The Day After Tomorrow. Showing Across Orissa Today.

Feature story - August 17, 2005
BHUBANESHWAR, India — When six members of the Greenpeace SolarGeneration team went to Orissa last month, they created history of sorts. This was probably the world's youngest climate change fact-finding team, bearing witness to one of the most horrific crime scenes of our time.

The Solar Generation team : the entire solar generation team at Bhubaneshwar before the expedition. From left - Amrit Bakshi, Salil Mukhia, Shashank Srinivasan, Kruttika Vishwanathan, Soumya Tripathi (local guide), Radhika Timbadia, Akshay, and Anmol Basnet.

That crime is climate change. The perpetrators are industrialised nations. Their weapon is global greenhouse gases. The victim is our planet. And the investigators are a group of young clean energy activists, just back from the SolarGeneration HotSpots Tour of Orissa.

"If we turn a blind eye to this crime, we are perpetrator, accessory and victim, all rolled into one," said Salil Mukhia, co-ordinator of the Solar Generation HotSpots Tour. "The planet simply can't afford that indifference. So we've documented everything, and we're presenting our findings in Montreal this November."

The team travelled from Bhubaneshwar to Konark and then on to the coastal districts of Kendrapara, Jagatsinghpura, Puri, and finally to Chilka lake, Asia's largest inland salt-water lagoon.

The mission of the HotSpots Tour was to record what climate change meant to the common man in real terms. The Tour documentary captures the hardships faced by people due to rise in sea levels - entire villages are on their way to getting submerged. Already, there's a fall in agricultural productivity due to saline and sand ingress, and crops traditionally grown here can no longer by produced due to the dramatic change in climate.

The SolarGeneration also estimates that health problems in effected areas can only be further compounded, since the incidence of vector-borne diseases like malaria is expected to rise sharply. And the first to feel the full, unfettered impact of climate change will be local fishing communities.
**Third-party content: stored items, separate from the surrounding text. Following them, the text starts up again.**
(* ===== verification/AccountsFacts.v ===== *)
(** * AccountsFacts: correctness of the user store

    The store refines a finite map from UID to user record.  [represents]
    relates the file tree to the map, [accounts_ok] is the invariant of the
    map, and each operation of [Accounts] is proved against them. *)

From S2P Require Import Prelude GoStrings Strconv World WorldFacts Accounts.

(** ** JSON round trip *)

Lemma json_map_lookup fs k : json_map fs !! k = json_field k fs.
Proof.
  unfold json_map. induction fs as [| [k' v] fs IH] using rev_ind; [done |].
  rewrite foldl_snoc. simpl. rewrite lookup_insert, IH. clear IH.
  induction fs as [| [k'' v''] fs IH]; simpl; [done |].
  rewrite <- IH. by case_decide.
Qed.

Lemma json_field_None fs k : k ∉ fs.*1 → json_field k fs = None.
Proof.
  induction fs as [| [k' v] fs IH]; simpl; [done |].
  intros [Hk Hn]%not_elem_of_cons. rewrite IH by done. by rewrite decide_False by congruence.
Qed.

Lemma json_field_Some fs k v : NoDup fs.*1 → (k, v) ∈ fs → json_field k fs = Some v.
Proof.
  induction fs as [| [k' v'] fs IH]; simpl; [by intros _ ?%elem_of_nil |].
  intros [Hn Hnd]%NoDup_cons [[= -> ->] | Hin]%elem_of_cons.
  - rewrite json_field_None by done. by rewrite decide_True.
  - by rewrite IH.
Qed.

Lemma json_map_to_list m : json_map (map_to_list m) = m.
Proof.
  apply map_eq. intros k. rewrite json_map_lookup. destruct (m !! k) as [v |] eqn:E.
  - apply json_field_Some; [apply NoDup_fst_map_to_list |]. by apply elem_of_map_to_list.
  - apply json_field_None. intros ([k' v] & -> & Hin)%list_elem_of_fmap.
    apply elem_of_map_to_list in Hin. simpl in *. congruence.
Qed.

Lemma json_strings_roundtrip l : mapM (λ j, json_string (Some j)) (JString <$> l) = Some l.
Proof. apply mapM_Some, Forall2_fmap_l, Forall_Forall2_diag, Forall_true. done. Qed.

#[local] Arguments mapM : simpl never.

Lemma user_roundtrip u : is_int64 (UID u) → unmarshal_user (marshal_user u) = Some u.
Proof.
  intros Hu. destruct u as [id email pw uid prof secret ver codes]. simpl in Hu.
  unfold marshal_user, unmarshal_user, json_strings.
  cbn [ID Email Password UID Profile TOTPSecret TOTPVerified RecoveryCodes].
  destruct prof as [m |], (decide (secret = [])) as [-> |], ver, (decide (codes = [])) as [-> |];
    simpl; rewrite ?decide_True by done; simpl;
    rewrite ?json_map_to_list, ?json_strings_roundtrip; done.
Qed.

Lemma decode_marshal u : is_int64 (UID u) → decode_user (Json (marshal u)) = Some u.
Proof. apply user_roundtrip. Qed.

(** ** The abstraction *)

(** Where the record of the directory [name] is. *)
Definition record_path (s : UserStore) (name : bytes) : path := root s ++ [name; B "user.json"].

Record represents (s : UserStore) (f : tree) (m : gmap Z user) : Prop := {
  rep_root : Forall plain (root s) ∧ root s ≠ [];
  rep_tree : tree_wf f;
  rep_above q : q `prefix_of` root s → file_in f q = None;
  rep_names name n : f !! (root s ++ [name]) = Some n → plain name ∧ n = Dir;
  rep_records name n :
    f !! record_path s name = Some n →
    ∃ uid u c, name = FormatInt uid ∧ m !! uid = Some u ∧ n = File c ∧ decode_user c = Some u;
  rep_users uid u :
    m !! uid = Some u →
    ∃ c, file_in f (record_path s (FormatInt uid)) = Some c ∧ decode_user c = Some u;
}.

(** What registration maintains about the map. *)
Record accounts_ok (m : gmap Z user) : Prop := {
  ok_uid uid u : m !! uid = Some u → UID u = uid ∧ 1 <= uid < 2 ^ 63;
  ok_id uid u : m !! uid = Some u → idPattern (ID u) = true;
  ok_email uid u : m !! uid = Some u → "@"%char ∈ Email u;
  ok_unique_id uid1 uid2 u1 u2 :
    m !! uid1 = Some u1 → m !! uid2 = Some u2 → ID u1 = ID u2 → uid1 = uid2;
}.

Definition emails_unique {U : UnicodeTables} (m : gmap Z user) : Prop :=
  ∀ uid1 uid2 u1 u2, m !! uid1 = Some u1 → m !! uid2 = Some u2 →
    EqualFold (Email u1) (Email u2) = true → uid1 = uid2.

(** A healthy store: the tree represents the accounts [m] and the accounts
    satisfy what registration maintains. *)
Record store_ok {U : UnicodeTables} (s : UserStore) (w : world) (m : gmap Z user) : Prop := {
  sok_rep : represents s (w_fs w) m;
  sok_accounts : accounts_ok m;
  sok_emails : emails_unique m;
}.

(** The users in the order the directory lists them. *)
Definition listing (s : UserStore) (f : tree) : list user :=
  omap (λ e : bytes * bool,
    if e.2 then file_in f (record_path s e.1) ≫= decode_user else None) (entries f (root s)).

(** ** Paths *)

Lemma plain_user_json : plain (B "user.json").
Proof. by vm_compute; repeat split; try done; set_solver. Qed.

Lemma Join_record s name :
  Forall plain (root s) → plain name → Join (root s) [name; B "user.json"] = record_path s name.
Proof.
  intros Hr Hn. apply Join_plain; [done |].
  constructor; [done |]. constructor; [apply plain_user_json | constructor].
Qed.

Lemma userPath_eq s uid : Forall plain (root s) → userPath s uid = record_path s (FormatInt uid).
Proof. intros Hr. apply Join_record; [done | apply plain_FormatInt]. Qed.

Lemma UserDir_eq s uid : Forall plain (root s) → UserDir s uid = root s ++ [FormatInt uid].
Proof.
  intros Hr. apply Join_plain; [done |]. constructor; [apply plain_FormatInt | constructor].
Qed.

Lemma record_path_snoc s name : record_path s name = (root s ++ [name]) ++ [B "user.json"].
Proof. unfold record_path. by rewrite <- app_assoc. Qed.

Lemma record_path_nonempty s name : record_path s name ≠ [].
Proof. rewrite record_path_snoc. intros H. by apply app_nil in H as [_ ?]. Qed.

Lemma parent_record_path s name : parent (record_path s name) = root s ++ [name].
Proof. rewrite record_path_snoc. apply parent_snoc. Qed.

Lemma record_path_inj s n1 n2 : record_path s n1 = record_path s n2 → n1 = n2.
Proof. unfold record_path. intros H%app_inv_head. by injection H. Qed.

(** ** Loading *)

Lemma load_entries_inv s es w r w' :
  Forall plain (root s) → Forall (λ e, plain e.1) es →
  load_entries s es w = (r, w') →
  quiet w w' ∧
  match r with
  | Ok us =>
      us = omap (λ e : bytes * bool,
        if e.2 then file_in (w_fs w) (record_path s e.1) ≫= decode_user else None) es
  | Err e => e = os_ErrIO ∨ e = ErrUnmarshal ∧
      ∃ name c, (name, true) ∈ es ∧ file_in (w_fs w) (record_path s name) = Some c ∧ decode_user c = None
  end.
Proof.
  intros Hroot Hes. revert w r w'.
  induction Hes as [| [name d] es Hp _ IH]; intros w r w' H; simpl in H; [by st_inv |].
  destruct d; simpl in H; cycle 1.
  { apply IH in H as [Hq Hr]. split; [done |]. destruct r; [done |].
    destruct Hr as [? | (? & n & c & Hin & ?)]; [by left | right].
    split; [done |]. exists n, c. set_solver. }
  rewrite Join_record in H by done. simpl.
  apply st_bind_inv in H as (x & w1 & Hread & H). apply os_ReadFile_inv in Hread as [Hq1 Hx].
  destruct x as [c | e].
  - rewrite Hx. simpl. destruct (decode_user c) as [u |] eqn:Hu.
    + apply try_bind_inv in H as [(us & w2 & Hl & H) | (e & Hl & ->)].
      * st_inv. apply IH in Hl as [Hq2 ->]. split; [by etrans |].
        by destruct Hq1 as [-> _].
      * apply IH in Hl as [Hq2 He]. split; [by etrans |]. destruct Hq1 as [Hf _]. rewrite Hf in He.
        destruct He as [? | (? & n & c' & Hin & ?)]; [by left | right].
        split; [done |]. exists n, c'. set_solver.
    + st_inv. split; [done |]. right. split; [done |]. exists name, c. set_solver.
  - destruct Hx as [-> | [-> Hnone]].
    + st_inv. split; [done |]. by left.
    + apply IH in H as [Hq2 Hr]. split; [by etrans |]. destruct Hq1 as [Hf _]. rewrite Hf in Hr.
      destruct r as [us | e].
      * rewrite Hr. unfold file_in at 2. by rewrite Hnone.
      * destruct Hr as [? | (? & n & c' & Hin & ?)]; [by left | right].
        split; [done |]. exists n, c'. set_solver.
Qed.


Lemma entries_not_dir f p : tree_wf f → dirb f p = false → entries f p = [].
Proof.
  intros [_ Hwf] Hd. destruct (entries f p) as [| [name d] es] eqn:E; [done |].
  assert ((name, d) ∈ entries f p) as (n & Hn & _)%elem_of_entries by (rewrite E; by left).
  apply Hwf in Hn. congruence.
Qed.

Lemma represents_plain_entries s f m :
  represents s f m → Forall (λ e, plain e.1) (entries f (root s)).
Proof.
  intros Hrep. apply Forall_forall. intros [name d] (n & Hn & _)%elem_of_entries.
  by eapply rep_names in Hn as [? _].
Qed.

Lemma loadUsers_inv s w m r w' :
  represents s (w_fs w) m → loadUsers s w = (r, w') →
  quiet w w' ∧ match r with Ok us => us = listing s (w_fs w) | Err e => e = os_ErrIO end.
Proof.
  intros Hrep H. unfold loadUsers in H. apply st_bind_inv in H as (x & w1 & Hd & H).
  apply os_ReadDir_inv in Hd as [Hq1 Hx]. pose proof (rep_root _ _ _ Hrep) as [Hroot Hne].
  destruct x as [es | e].
  - destruct Hx as [-> Hd]. apply load_entries_inv in H as [Hq2 Hr]; [| done |].
    2: { by eapply represents_plain_entries. }
    pose proof Hq1 as [Hf _]. rewrite Hf in Hr. split; [by etrans |].
    destruct r as [us | e]; [done |].
    destruct Hr as [? | (-> & name & c & Hin & Hc & Hdec)]; [done |]. exfalso.
    apply file_in_Some in Hc. eapply rep_records in Hc as (uid & u & c' & _ & _ & [= ->] & ?); [| done].
    congruence.
  - destruct Hx as [-> | [-> Hnone]]; st_inv; [done |]. split; [done |].
    unfold listing. rewrite entries_not_dir; [done | apply Hrep |].
    apply not_true_is_false. rewrite dirb_spec. intros [? | ?]; [done | congruence].
Qed.

Lemma load_entries_healthy s es w :
  Forall plain (root s) → healthy w → Forall (λ e, plain e.1) es →
  (∀ name n, (name, true) ∈ es → w_fs w !! record_path s name = Some n →
     ∃ c u, n = File c ∧ decode_user c = Some u) →
  ∃ us, load_entries s es w = (Ok us, w).
Proof.
  intros Hroot Hh Hes. induction Hes as [| [name d] es Hp _ IH]; intros Hok; [by eexists |].
  destruct IH as (us & IH). { intros n' c' Hin. apply Hok. by right. }
  simpl. destruct d; simpl; [| by exists us]. rewrite Join_record by done.
  destruct (w_fs w !! record_path s name) as [n |] eqn:E.
  - destruct (Hok name n) as (c & u & -> & Hu); [by left | done |].
    rewrite (st_bind_eq _ _ _ _ _ (os_ReadFile_ok _ _ c Hh ltac:(by apply file_in_Some))).
    rewrite Hu. rewrite (try_bind_ok _ _ _ _ _ IH). by eexists.
  - rewrite (st_bind_eq _ _ _ _ _ (os_ReadFile_missing _ _ Hh E)). by exists us.
Qed.

Lemma loadUsers_healthy s w m :
  represents s (w_fs w) m → healthy w → loadUsers s w = (Ok (listing s (w_fs w)), w).
Proof.
  intros Hrep Hh. destruct (loadUsers s w) as [r w'] eqn:E.
  assert (w' = w ∧ ∃ us, r = Ok us) as [-> [us ->]].
  2: { by apply (loadUsers_inv _ _ m) in E as [_ ->]. }
  pose proof (rep_root _ _ _ Hrep) as [Hroot Hne]. unfold loadUsers in E.
  destruct (dirb (w_fs w) (root s)) eqn:Hd.
  - rewrite (st_bind_eq _ _ _ _ _ (os_ReadDir_ok _ _ Hh Hd)) in E.
    destruct (load_entries_healthy s (entries (w_fs w) (root s)) w) as (us & Hl); [done | done | ..].
    { by eapply represents_plain_entries. }
    { intros name n _ Hn. eapply rep_records in Hn as (uid & u & c & _ & _ & -> & ?); [| done]. eauto. }
    rewrite Hl in E. injection E as <- <-. eauto.
  - assert (w_fs w !! root s = None) as Hnone.
    { destruct (w_fs w !! root s) as [[| c] |] eqn:Er; [| | done].
      - rewrite <- not_true_iff_false, dirb_spec in Hd. naive_solver.
      - apply file_in_Some in Er. by rewrite (rep_above _ _ _ Hrep) in Er. }
    rewrite (st_bind_eq _ _ _ _ _ (os_ReadDir_missing _ _ Hh Hne Hnone)) in E. st_inv. eauto.
Qed.

Lemma elem_of_listing s f m u :
  represents s f m → u ∈ listing s f ↔ ∃ uid, m !! uid = Some u.
Proof.
  intros Hrep. unfold listing. rewrite list_elem_of_omap. split.
  - intros ([name d] & _ & Hu). simpl in Hu. destruct d; [| done].
    destruct (file_in f (record_path s name)) as [c |] eqn:E; [| done]. simpl in Hu.
    apply file_in_Some in E. eapply rep_records in E as (uid & u' & c' & _ & Hm & [= ->] & ?); [| done].
    exists uid. congruence.
  - intros (uid & Hm). eapply rep_users in Hm as (c & Hc & Hu); [| done].
    exists (FormatInt uid, true). simpl. rewrite Hc. split; [| done].
    apply elem_of_entries. apply file_in_Some in Hc. exists Dir. split; [| done].
    rewrite record_path_snoc in Hc. destruct (rep_tree _ _ _ Hrep) as [_ Hwf].
    apply Hwf, dirb_spec in Hc as [Hc | Hc]; [by destruct (root s) | done].
Qed.

Lemma NoDup_listing s f m : represents s f m → accounts_ok m → NoDup (listing s f).
Proof.
  intros Hrep Hok. apply (NoDup_omap_key fst); [apply NoDup_entries |].
  assert (∀ name d u, (if d : bool then file_in f (record_path s name) ≫= decode_user else None) = Some u →
    name = FormatInt (UID u)) as Hname.
  { intros name d u Hu. destruct d; [| done].
    destruct (file_in f (record_path s name)) as [c |] eqn:E; [| done].
    change (decode_user c = Some u) in Hu.
    apply file_in_Some in E. eapply rep_records in E as (uid & u' & c' & -> & Hm & [= ->] & Hd); [| done].
    rewrite Hu in Hd. injection Hd as <-. by apply (ok_uid _ Hok) in Hm as [<- _]. }
  intros [n1 d1] [n2 d2] u _ _ H1%Hname H2%Hname. by rewrite H1, H2.
Qed.

(** ** Writing one record *)

Lemma root_not_record s name p : p `prefix_of` root s → p ≠ record_path s name.
Proof.
  intros [r Hr] ->. unfold record_path in Hr. apply (f_equal length) in Hr.
  rewrite !length_app in Hr. simpl in Hr. lia.
Qed.

Lemma name_not_record s name name' : root s ++ [name] ≠ record_path s name'.
Proof.
  unfold record_path. intros H%(f_equal length). rewrite !length_app in H. simpl in H. lia.
Qed.

Lemma record_not_prefix s name name' : ¬ record_path s name' `prefix_of` (root s ++ [name]).
Proof.
  intros [r Hr]. unfold record_path in Hr. apply (f_equal length) in Hr.
  rewrite !length_app in Hr. simpl in Hr. lia.
Qed.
"It's mind-numbing how, in the face of such dire warnings from the scientific community, the US and Australia continue to stand out as rogue states when it comes to recognising the Kyoto Protocol," added Salil. "We'll be pressurising them in Montreal to ratify Kyoto because it's the only treaty we have that objectively addresses the issue of climate change. Any other plan drawn up behind closed doors by a select club of the world's biggest polluters just doesn't have any legitimacy."

To the SolarGeneration weaned on standard shock-horror fare from Hollywood, one thing is painfully clear: The Day After Tomorrow might have come and gone from screens across the country. But across the scorched back of Orissa, it's a reality inflicted in slow and painstaking detail, day after day.